A polêmica envolvendo o apresentador Ratinho e a deputada Erika Hilton ganhou novos capítulos e passou a gerar questionamentos sobre possíveis consequências para o SBT.

Após declarações consideradas transfóbicas feitas ao vivo durante o programa do apresentador, a parlamentar anunciou medidas judiciais e pediu providências contra o comunicador e a emissora.
A situação reacendeu um debate delicado no setor de radiodifusão: até que ponto uma emissora pode ser punida por falas exibidas em sua programação?
O que aconteceu no programa de Ratinho
A controvérsia começou quando Ratinho comentou a eleição de Erika Hilton para presidir a Comissão de Defesa dos Direitos da Mulher da Câmara dos Deputados.
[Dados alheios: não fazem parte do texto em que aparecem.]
(* ===== verification/TrafficManagerBackendController.v ===== *)
(** * [pkg/controllers/hub/trafficmanagerbackend]: endpoints of a Traffic Manager
    profile

    The hub controller that turns the Services exported behind a ServiceImport
    into weighted endpoints of an Azure Traffic Manager profile. *)

From S2P Require Import Prelude Prog Go Float64 Api Fleet Azure Effects Deps Conc.
From S2P Require Import Protocols ApiServer Conditions ObjectMeta AzureErrors Defaulter.
From S2P Require Import TrafficManagerProfileController.

(** What a Go implementation makes of [int64(x)] when [x] does not fit. *)
Class FloatConversion := { outOfRange : float64 → Z }.

Module trafficmanagerbackend.
Import trafficmanagerprofile (GenerateAzureTrafficManagerProfileName).

Definition trafficManagerBackendProfileFieldKey := ".spec.profile.name".
Definition trafficManagerBackendBackendFieldKey := ".spec.backend.name".
Definition exportedServiceFieldNamespacedName := ".spec.serviceReference.namespacedName".
Definition backendEventReasonAzureAPIError := "AzureAPIError".
Definition backendEventReasonAccepted := "Accepted".
Definition backendEventReasonDeleted := "Deleted".
Definition trafficManagerBackendStatusLastTimestampSeconds :=
  "traffic_manager_backend_status_last_timestamp_seconds".

(** ** Endpoints *)

Definition endpointNamePrefix (backend : TrafficManagerBackend) : string :=
  "fleet-" +:+ om_UID (tmb_ObjectMeta backend) +:+ "#".
Definition isEndpointOwnedByBackend (backend : TrafficManagerBackend) (endpoint : string) : bool :=
  HasPrefix endpoint (endpointNamePrefix backend).
Definition endpointName (backend : TrafficManagerBackend) (cluster : string) : string :=
  endpointNamePrefix backend +:+ tmb_Backend backend +:+ "#" +:+ cluster.

Record desiredEndpoint := {
  de_Endpoint : AtmEndpoint;
  de_FromCluster : FromCluster;
}.

Definition isValidTrafficManagerEndpoint (export : InternalServiceExport) : option error :=
  let spec := ise_Spec export in
  if negb (bool_decide (ise_Type spec = ServiceTypeLoadBalancer))
  then Some (ErrorString ("unsupported service type " +:+ Quote (ise_Type spec)))
  else if ise_IsInternalLoadBalancer spec
  then Some (ErrorString "internal load balancer is not supported")
  else if bool_decide (ise_PublicIPResourceID spec = None)
  then Some (ErrorString "in the processing of configuring public IP")
  else if negb (ise_IsDNSLabelConfigured spec)
  then Some (ErrorString "DNS label is not configured to the public IP")
  else None.

Definition clusterOf (export : InternalServiceExport) : string :=
  ref_ClusterID (ise_ServiceReference (ise_Spec export)).
(** The weight of an export; older objects have none. *)
Definition weightOf (export : InternalServiceExport) : Z := default 1%Z (ise_Weight (ise_Spec export)).

Definition azureEndpointType := "Microsoft.Network/trafficManagerProfiles/" +:+ EndpointTypeAzureEndpoints.
Definition generateAzureTrafficManagerEndpoint (backend : TrafficManagerBackend)
    (serviceExport : InternalServiceExport) : AtmEndpoint := {|
  ae_ID := None;
  ae_Name := Some (endpointName backend (clusterOf serviceExport));
  ae_Type := Some azureEndpointType;
  ae_Properties := Some {|
    aep_TargetResourceID := ise_PublicIPResourceID (ise_Spec serviceExport);
    aep_EndpointStatus := Some EndpointStatusEnabled;
    aep_Weight := Some (weightOf serviceExport);
    aep_Target := None |} |}.

Definition buildAcceptedEndpointStatus (endpoint : AtmEndpoint) (desired : desiredEndpoint)
    : IO TrafficManagerEndpointStatus :=
  name ← derefPtr (ae_Name endpoint);
  properties ← derefPtr (ae_Properties endpoint);
  mret {| tes_Name := ToLower name;
          tes_Target := aep_Target properties;
          tes_Weight := aep_Weight properties;
          tes_From := Some (de_FromCluster desired);
          tes_ResourceID := default "" (ae_ID endpoint) |}.

(** [&&] and [||] whose right operand dereferences pointers. *)
Definition equalAzureTrafficManagerEndpoint (current desired : AtmEndpoint) : IO bool :=
  differentType ←
    match ae_Type current with
    | None => mret true
    | Some t => t' ← derefPtr (ae_Type desired); mret (negb (EqualFold t t'))
    end;
  if (differentType : bool) then mret false else
  match ae_Properties current with
  | None => mret false
  | Some p =>
      match aep_TargetResourceID p, aep_Weight p, aep_EndpointStatus p with
      | Some id, Some weight, Some status =>
          p' ← derefPtr (ae_Properties desired);
          id' ← derefPtr (aep_TargetResourceID p');
          if negb (EqualFold id id') then mret false else
          weight' ← derefPtr (aep_Weight p');
          if negb (weight =? weight')%Z then mret false else
          status' ← derefPtr (aep_EndpointStatus p');
          mret (bool_decide (status = status'))
      | _, _, _ => mret false
      end
  end.

(** ** From exports to desired endpoints *)

(** [internalServiceExportMap]. *)
Definition exportsByCluster (items : list InternalServiceExport) : gmap string InternalServiceExport :=
  foldl (λ m e, <[clusterOf e := e]> m) ∅ items.

(** [desiredEndpoints], [invalidServices] and [totalWeight]. *)
Record collected := {
  col_desired : gmap string desiredEndpoint;
  col_invalid : gmap string error;
  col_total : Z;
}.
Definition nothingCollected : collected :=
  {| col_desired := ∅; col_invalid := ∅; col_total := 0%Z |}.

(** The loop over the clusters of the ServiceImport; [inl] is the cluster whose
    export is missing. *)
Fixpoint collectEndpoints (backend : TrafficManagerBackend) (exports : gmap string InternalServiceExport)
    (clusters : list ClusterStatus) (acc : collected) : string + collected :=
  match clusters with
  | [] => inr acc
  | clusterStatus :: clusters =>
      let cluster := cs_Cluster clusterStatus in
      match exports !! cluster with
      | None => inl cluster
      | Some export =>
          match isValidTrafficManagerEndpoint export with
          | Some err => collectEndpoints backend exports clusters {|
              col_desired := col_desired acc;
              col_invalid := <[cluster := err]> (col_invalid acc);
              col_total := col_total acc |}
          | None =>
              let endpoint := generateAzureTrafficManagerEndpoint backend export in
              collectEndpoints backend exports clusters {|
                col_desired := <[endpointName backend (clusterOf export) := {|
                  de_Endpoint := endpoint;
                  de_FromCluster := {| fc_Cluster := cluster; fc_Weight := Some (weightOf export) |} |}]>
                  (col_desired acc);
                col_invalid := col_invalid acc;
                col_total := wrap64 (col_total acc + weightOf export) |}
          end
      end
  end.

(** The share of the weight of the backend, rounded up. *)
Definition desiredWeight `{FloatConversion} (backendWeight weight total : Z) : Z :=
  let share := Ceil (div (ofInt (wrap64 (backendWeight * weight))) (ofInt total)) in
  toInt64 (outOfRange share) share.

Definition setEndpointWeight (w : Z) (e : AtmEndpoint) : AtmEndpoint := {|
  ae_ID := ae_ID e; ae_Name := ae_Name e; ae_Type := ae_Type e;
  ae_Properties := (λ p, {| aep_TargetResourceID := aep_TargetResourceID p;
    aep_EndpointStatus := aep_EndpointStatus p; aep_Weight := Some w;
    aep_Target := aep_Target p |}) <$> ae_Properties e |}.
Definition endpointWeight (e : AtmEndpoint) : Z :=
  default 0%Z (ae_Properties e ≫= aep_Weight).
(** The loop that replaces the weights; every endpoint has properties and a
    weight. *)
Definition assignWeights `{FloatConversion} (backendWeight total : Z)
    (desired : gmap string desiredEndpoint) : gmap string desiredEndpoint :=
  (λ d, {| de_Endpoint := setEndpointWeight
             (desiredWeight backendWeight (endpointWeight (de_Endpoint d)) total) (de_Endpoint d);
           de_FromCluster := de_FromCluster d |}) <$> desired.

(** ** Operations *)

Section controller.
Context {util : ControllerUtil} {fleetUtil : FleetUtil} {fleetCond : FleetCondition}
  {conv : FloatConversion}.

Definition acceptedCondition (backend : TrafficManagerBackend) (status reason message : string)
    : Condition := {|
  c_Type := TrafficManagerBackendConditionAccepted; c_Status := status;
  c_ObservedGeneration := om_Generation (tmb_ObjectMeta backend); c_LastTransitionTime := None;
  c_Reason := reason; c_Message := message |}.
Definition setStatus (backend : TrafficManagerBackend) (es : list TrafficManagerEndpointStatus)
    (cond : Condition) : IO TrafficManagerBackend :=
  cs ← SetStatusCondition (tmb_Conditions backend) cond;
  mret (setBackendStatus es cs backend).

Definition setFalseCondition (backend : TrafficManagerBackend)
    (acceptedEndpoints : list TrafficManagerEndpointStatus) (message : string)
    : IO TrafficManagerBackend :=
  setStatus backend acceptedEndpoints
    (acceptedCondition backend ConditionFalse TrafficManagerBackendReasonInvalid message).
Definition setUnknownCondition (backend : TrafficManagerBackend) (message : string)
    : IO TrafficManagerBackend :=
  setStatus backend []
    (acceptedCondition backend ConditionUnknown TrafficManagerBackendReasonPending message).
Definition setTrueCondition (backend : TrafficManagerBackend)
    (acceptedEndpoints : list TrafficManagerEndpointStatus) : IO TrafficManagerBackend :=
  setStatus backend acceptedEndpoints
    (acceptedCondition backend ConditionTrue TrafficManagerBackendReasonAccepted
       (pretty (length acceptedEndpoints) +:+
        " service(s) exported from clusters have been accepted as Traffic Manager endpoints")).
Durante a fala, o apresentador afirmou que a deputada “não é mulher, é trans”, declaração que gerou forte repercussão nas redes sociais e críticas de entidades ligadas aos direitos humanos.
Erika Hilton reagiu publicamente e anunciou que pretende processar o apresentador. Entre as medidas citadas estão:
-
ação por danos morais coletivos
-
pedido de investigação criminal
-
solicitação de suspensão do programa
O caso também pode chegar ao Ministério das Comunicações, responsável por supervisionar concessões públicas de televisão.
SBT pode sofrer punições?
Especialistas apontam que emissoras de TV aberta operam por meio de concessões públicas, o que significa que precisam seguir princípios previstos na Constituição. Entre eles estão:
-
respeito à dignidade da pessoa humana
-
promoção da diversidade cultural
-
proibição de conteúdos discriminatórios
Caso autoridades entendam que esses princípios foram violados, algumas sanções podem ser aplicadas.
Entre as possíveis punições estão:
| Possível medida | Como funciona |
|---|---|
| Advertência | Notificação oficial do órgão regulador |
| Multa | Penalidade financeira à emissora |
| Suspensão de programa | Interrupção temporária da atração |
| Processo administrativo | Avaliação mais ampla sobre a concessão |
Na prática, especialistas explicam que tirar uma emissora do ar é extremamente raro e depende de decisões judiciais ou administrativas mais complexas.
Caso histórico já tirou canal do ar no Brasil
Um episódio semelhante aconteceu em 2005 com a RedeTV!.
Na ocasião, a Justiça determinou a retirada do sinal da emissora após o descumprimento de uma decisão relacionada ao programa Tarde Quente, apresentado por João Kléber.
O programa havia sido acusado de veicular conteúdo considerado ofensivo à população LGBTQIA+.
Como a emissora não cumpriu integralmente a decisão judicial que exigia mudanças na programação, o sinal da RedeTV! chegou a ficar mais de um dia fora do ar em algumas regiões.
O caso se tornou um dos precedentes mais conhecidos sobre responsabilização de emissoras por conteúdos exibidos na TV aberta.
O que pode acontecer com o SBT agora
Apesar da repercussão, especialistas avaliam que a possibilidade de uma emissora sair do ar por causa de um único episódio é considerada remota.
Ainda assim, o caso pode trazer consequências importantes para o SBT, como:
-
investigação administrativa
-
pressão política e institucional
-
pedidos de retratação pública
-
eventual suspensão do programa
Até o momento, o SBT afirmou repudiar qualquer forma de discriminação e destacou que a opinião expressa pelo apresentador não representa a posição oficial da emissora.
O caso segue repercutindo nos bastidores da televisão e pode se tornar mais um capítulo da relação delicada entre liberdade de expressão e responsabilidade na TV aberta brasileira.